You can use the ‘fixed ratio method’ or the ‘group ratio method’. Use the method that gives you the largest allowance. You must keep records of your calculation.
If your company’s or group’s net interest and financing costs are restricted, you should normally appoint a reporting company within 12 months of the end of the period of account, then submit a full Corporate Interest Restriction return.
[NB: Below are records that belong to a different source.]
(** C4 (amended).  A push of more samples than there is free space first
    drains [min(size, samples - space)] of the oldest stored samples and
    then appends all new ones, so that [size() <= capacity()] afterwards.
    Whenever the pushed samples fit the capacity, that drain is exactly what
    makes room for them and the queue ends up full with its capacity
    unchanged (otherwise everything stored is drained and the write enlarges
    the FIFO).  In particular, 600 and then 600 more samples pushed into a
    queue of capacity 1000 leave the last 400 samples of the first batch
    followed by the second batch. *)
Theorem AudioQueue_push_drops_oldest :
  forall f data channels batch1 batch2,
    fifo_ok f ->
    (av_audio_fifo_space f < length data)%nat ->
    channels <> 0 ->
    length batch1 = 600%nat ->
    length batch2 = 600%nat ->
    (let q := {| _fifo := Some f |} in
     let q' := snd (AudioQueue_push data q) in
     let drained := Nat.min (av_audio_fifo_size f)
                            (length data - av_audio_fifo_space f) in
     fst (AudioQueue_push data q) = length data
     /\ AudioQueue_samples q' = skipn drained (fifo_samples f) ++ data
     /\ (AudioQueue_size q' <= AudioQueue_capacity q')%nat
     /\ ((length data <= AudioQueue_capacity q)%nat ->
         drained = (length data - av_audio_fifo_space f)%nat
         /\ av_audio_fifo_space (drain_for_push (length data) f) = length data
         /\ AudioQueue_capacity q' = AudioQueue_capacity q
         /\ AudioQueue_size q' = AudioQueue_capacity q))
    /\ (let q0 := snd (AudioQueue_init channels 1000 true AudioQueue_new) in
        let q2 := snd (AudioQueue_push batch2
                         (snd (AudioQueue_push batch1 q0))) in
        AudioQueue_capacity q0 = 1000%nat
        /\ AudioQueue_samples q2 = skipn 200 batch1 ++ batch2
        /\ AudioQueue_size q2 = 1000%nat
        /\ AudioQueue_capacity q2 = 1000%nat).
Proof.
  intros f data channels batch1 batch2 Hok Hover Hch H1 H2.
  split; [exact (AudioQueue_push_overflow_general data Hok Hover) |].
  unfold AudioQueue_init.
  apply Z.eqb_neq in Hch. rewrite Hch.
  change ((1000 =? 0) || false) with false. cbn [snd AudioQueue_new _fifo].
  change (Z.to_nat 1000) with 1000%nat.
  split; [reflexivity |].
  rewrite AudioQueue_push_fits
    by (unfold av_audio_fifo_space, av_audio_fifo_size, av_audio_fifo_alloc;
        cbn [fifo_samples allocated_samples length]; lia).
  cbn [fifo_samples allocated_samples av_audio_fifo_alloc app].
  set (f1 := {| fifo_samples := batch1; allocated_samples := 1000 |}).
  assert (Hok1 : fifo_ok f1)
    by (unfold fifo_ok, av_audio_fifo_size, f1;
        cbn [fifo_samples allocated_samples]; lia).
  assert (Hover1 : (av_audio_fifo_space f1 < length batch2)%nat)
    by (unfold av_audio_fifo_space, av_audio_fifo_size, f1;
        cbn [fifo_samples allocated_samples]; lia).
  destruct (AudioQueue_push_overflow_general batch2 Hok1 Hover1)
    as (_ & Hsamples & _ & Hfull).
  assert (Hcap : AudioQueue_capacity {| _fifo := Some f1 |} = 1000%nat)
    by (unfold AudioQueue_capacity, av_audio_fifo_space, av_audio_fifo_size,
          f1; cbn [_fifo fifo_samples allocated_samples]; lia).
  destruct Hfull as (_ & _ & Hc & Hs); [rewrite Hcap; lia |].
  rewrite Hsamples, Hs, Hc, Hcap.
  replace (Nat.min (av_audio_fifo_size f1)
                   (length batch2 - av_audio_fifo_space f1)) with 200%nat
    by (unfold av_audio_fifo_space, av_audio_fifo_size, f1;
        cbn [fifo_samples allocated_samples]; lia).
  split; [reflexivity | split; reflexivity].
Qed.

Lemma AudioQueue_push_drops_oldest_witness :
  let f := {| fifo_samples := [1; 2; 3]; allocated_samples := 4 |} in
  let data := [4; 5; 6] in
  let batch1 := map Z.of_nat (seq 0 600) in
  let batch2 := map Z.of_nat (seq 600 600) in
  AudioQueue_samples (snd (AudioQueue_push data {| _fifo := Some f |}))
  = [3; 4; 5; 6]
  /\ AudioQueue_samples
       (snd (AudioQueue_push batch2
               (snd (AudioQueue_push batch1
                       (snd (AudioQueue_init 2 1000 true AudioQueue_new))))))
     = map Z.of_nat (seq 200 1000).
Proof.
  intros f data batch1 batch2.
  assert (Hok : fifo_ok f) by (vm_compute; lia).
  assert (Hover : (av_audio_fifo_space f < length data)%nat)
    by (vm_compute; lia).
  assert (Hch : 2 <> 0) by lia.
  assert (H1 : length batch1 = 600%nat) by (vm_compute; reflexivity).
  assert (H2 : length batch2 = 600%nat) by (vm_compute; reflexivity).
  destruct (@AudioQueue_push_drops_oldest f data 2 batch1 batch2
              Hok Hover Hch H1 H2)
    as ((_ & Hs & _) & (_ & Hb & _)).
  split.
  - rewrite Hs. reflexivity.
  - rewrite Hb. vm_compute. reflexivity.
Defined.

(* ================================================================= *)
(** ** Output sample format *)

(** C9.  With the [Default] setting the chosen output format is the
    interleaved format of the same sample type for U8/U8P, S16/S16P, S32/S32P
    and FLT/FLTP, and 32-bit float for every other source format; with the
    settings U8, S16, S32 and F32 it is exactly that format; and the chosen
    format is never planar. *)
Theorem ChooseAudioFormat_chooses_interleaved :
  forall (setting : AudioFormat) (original : AVSampleFormat),
    fst (fst (ChooseAudioFormat setting original)) = Success
    /\ chosen_format Default original
       = (if kept_by_default original
          then av_get_packed_sample_fmt original
          else AV_SAMPLE_FMT_FLT)
    /\ chosen_format U8 original = AV_SAMPLE_FMT_U8
    /\ chosen_format S16 original = AV_SAMPLE_FMT_S16
    /\ chosen_format S32 original = AV_SAMPLE_FMT_S32
    /\ chosen_format F32 original = AV_SAMPLE_FMT_FLT
    /\ av_sample_fmt_is_planar (chosen_format setting original) = false.
Proof.
  intros setting original.
  destruct setting; destruct original; repeat split; reflexivity.
Qed.

(* ================================================================= *)
(** ** [FinishedReading] *)

Lemma Close_not_opened :
  forall m, IsVideoOpened (Close m) = false /\ IsAudioOpened (Close m) = false.
Proof. intros m. split; reflexivity. Qed.

(** C10.  While neither a video nor an audio stream is open,
    [FinishedReading()] returns [false]; that is the case of an object no
    media was opened on yet, and of every object after [Close()].  (The
    comment on the declaration lists "media file wasn't opened" among the
    cases in which [true] is returned.) *)
Theorem FinishedReading_false_when_nothing_open :
  forall (m closed : Media) (paused : bool) (vtb atb : AVRational),
    IsVideoOpened m = false ->
    IsAudioOpened m = false ->
    FinishedReading m = false
    /\ FinishedReading (Media_new paused vtb atb) = false
    /\ FinishedReading (Close closed) = false.
Proof.
  intros m closed paused vtb atb Hv Ha.
  unfold FinishedReading. rewrite Hv, Ha.
  destruct (Close_not_opened closed) as [Hcv Hca]. rewrite Hcv, Hca.
  repeat split; reflexivity.
Qed.

Lemma FinishedReading_false_when_nothing_open_witness :
  let m := set_finished_reading true
             (Media_new false (mkRational 1 25) (mkRational 1 44100)) in
  FinishedReading m = false
  /\ FinishedReading
       (Media_new false (mkRational 1 25) (mkRational 1 44100)) = false
  /\ FinishedReading (Close m) = false.
Proof.
  intros m.
  apply (@FinishedReading_false_when_nothing_open m m false
           (mkRational 1 25) (mkRational 1 44100));
    reflexivity.
Defined.

(** C6.  With at least one stream open and the worker's end-of-stream flag
    set, [FinishedReading()] is [false] as long as the queue of an open
    stream holds something, and [true] exactly when the queue of every open
    stream is empty. *)
Theorem FinishedReading_after_end_of_stream :
  forall m,
    IsVideoOpened m = true \/ IsAudioOpened m = true ->
    finished_reading m = true ->
    0 <= VideoQueue_size (video_fifo m) ->
    (FinishedReading m = false
     <-> (IsVideoOpened m = true /\ VideoQueue_size (video_fifo m) <> 0)
         \/ (IsAudioOpened m = true /\ AudioQueue_size (audio_fifo m) <> 0%nat))
    /\ (FinishedReading m = true
        <-> (IsVideoOpened m = true -> VideoQueue_size (video_fifo m) = 0)
            /\ (IsAudioOpened m = true
                -> AudioQueue_size (audio_fifo m) = 0%nat)).
Proof.
  intros m Hopen Hfin Hsize.
  unfold FinishedReading. rewrite Hfin.
  assert (Hvs : (0 <? VideoQueue_size (video_fifo m)) = false
                <-> VideoQueue_size (video_fifo m) = 0)
    by (rewrite Z.ltb_ge; lia).
  assert (Has : (0 <? AudioQueue_size (audio_fifo m))%nat = false
                <-> AudioQueue_size (audio_fifo m) = 0%nat)
    by (rewrite Nat.ltb_ge; lia).
  destruct (IsVideoOpened m), (IsAudioOpened m),
    (0 <? VideoQueue_size (video_fifo m)),
    (0 <? AudioQueue_size (audio_fifo m))%nat;
    cbn [negb andb]; intuition (discriminate || congruence).
Qed.

Lemma FinishedReading_after_end_of_stream_witness :
  let q := VideoQueue_push
             (snd (VideoQueue_init 2 None VideoQueue_new)) in
  let m := set_video_fifo q
             (set_video_opened true
                (set_finished_reading true
                   (Media_new false (mkRational 1 25) (mkRational 1 44100)))) in
  FinishedReading m = false
  /\ FinishedReading
       (set_video_fifo (VideoQueue_pop (video_fifo m)) m) = true.
Proof.
  intros q m. split.
  - apply (@FinishedReading_after_end_of_stream m);
      [left; reflexivity | reflexivity | vm_compute; discriminate |].
    left. split; [reflexivity | vm_compute; discriminate].
  - apply (@FinishedReading_after_end_of_stream
             (set_video_fifo (VideoQueue_pop (video_fifo m)) m));
      [left; reflexivity | reflexivity | vm_compute; discriminate |].
    split; [intros _; reflexivity | intros H; discriminate H].
Defined.

(* ================================================================= *)
(** ** [Seek] when the coarse seek fails *)

(** A worker that has just been joined can be started again. *)
Lemma StartDecodingThread_after_stop :
  forall m,
    StartDecodingThread (StopDecodingThread m)
    = Some (call thread_start
              (set_frame_loader true
                 (set_finished_reading false
                    (set_keep_loading true (StopDecodingThread m))))).
Proof.
  intros m.
  destruct m as [dm paused fin keep loader vsi vtb vq vfr acc pts vo pic
                 asi atb aq consumed atime rate ao log].
  destruct loader; lazy; reflexivity.
Qed.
Any substantial organisation that leases will be expected to conform to IFRS 16 with regard to accounting for all your leases but as a sizeable business if you are likely to deduct more than £2 million in net interest and financing costs when calculating UK Corporation Tax then you will need to retain the classification of your leases into operating and finance. You don’t need to worry if you are using a purpose-developed lease accounting system such as LLA from Innervision but if you are still reliant upon a spreadsheet solution then ready yourself for more spreadsheet calculations as you reinvent the wheel!
Disclaimer: this article contains general information about the new lease accounting standards only and should NOT be viewed in any way as professional advice or service. The Publisher will not be responsible for any losses or damages of any kind incurred by the reader whether directly or indirectly arising from the use of the information found within this article.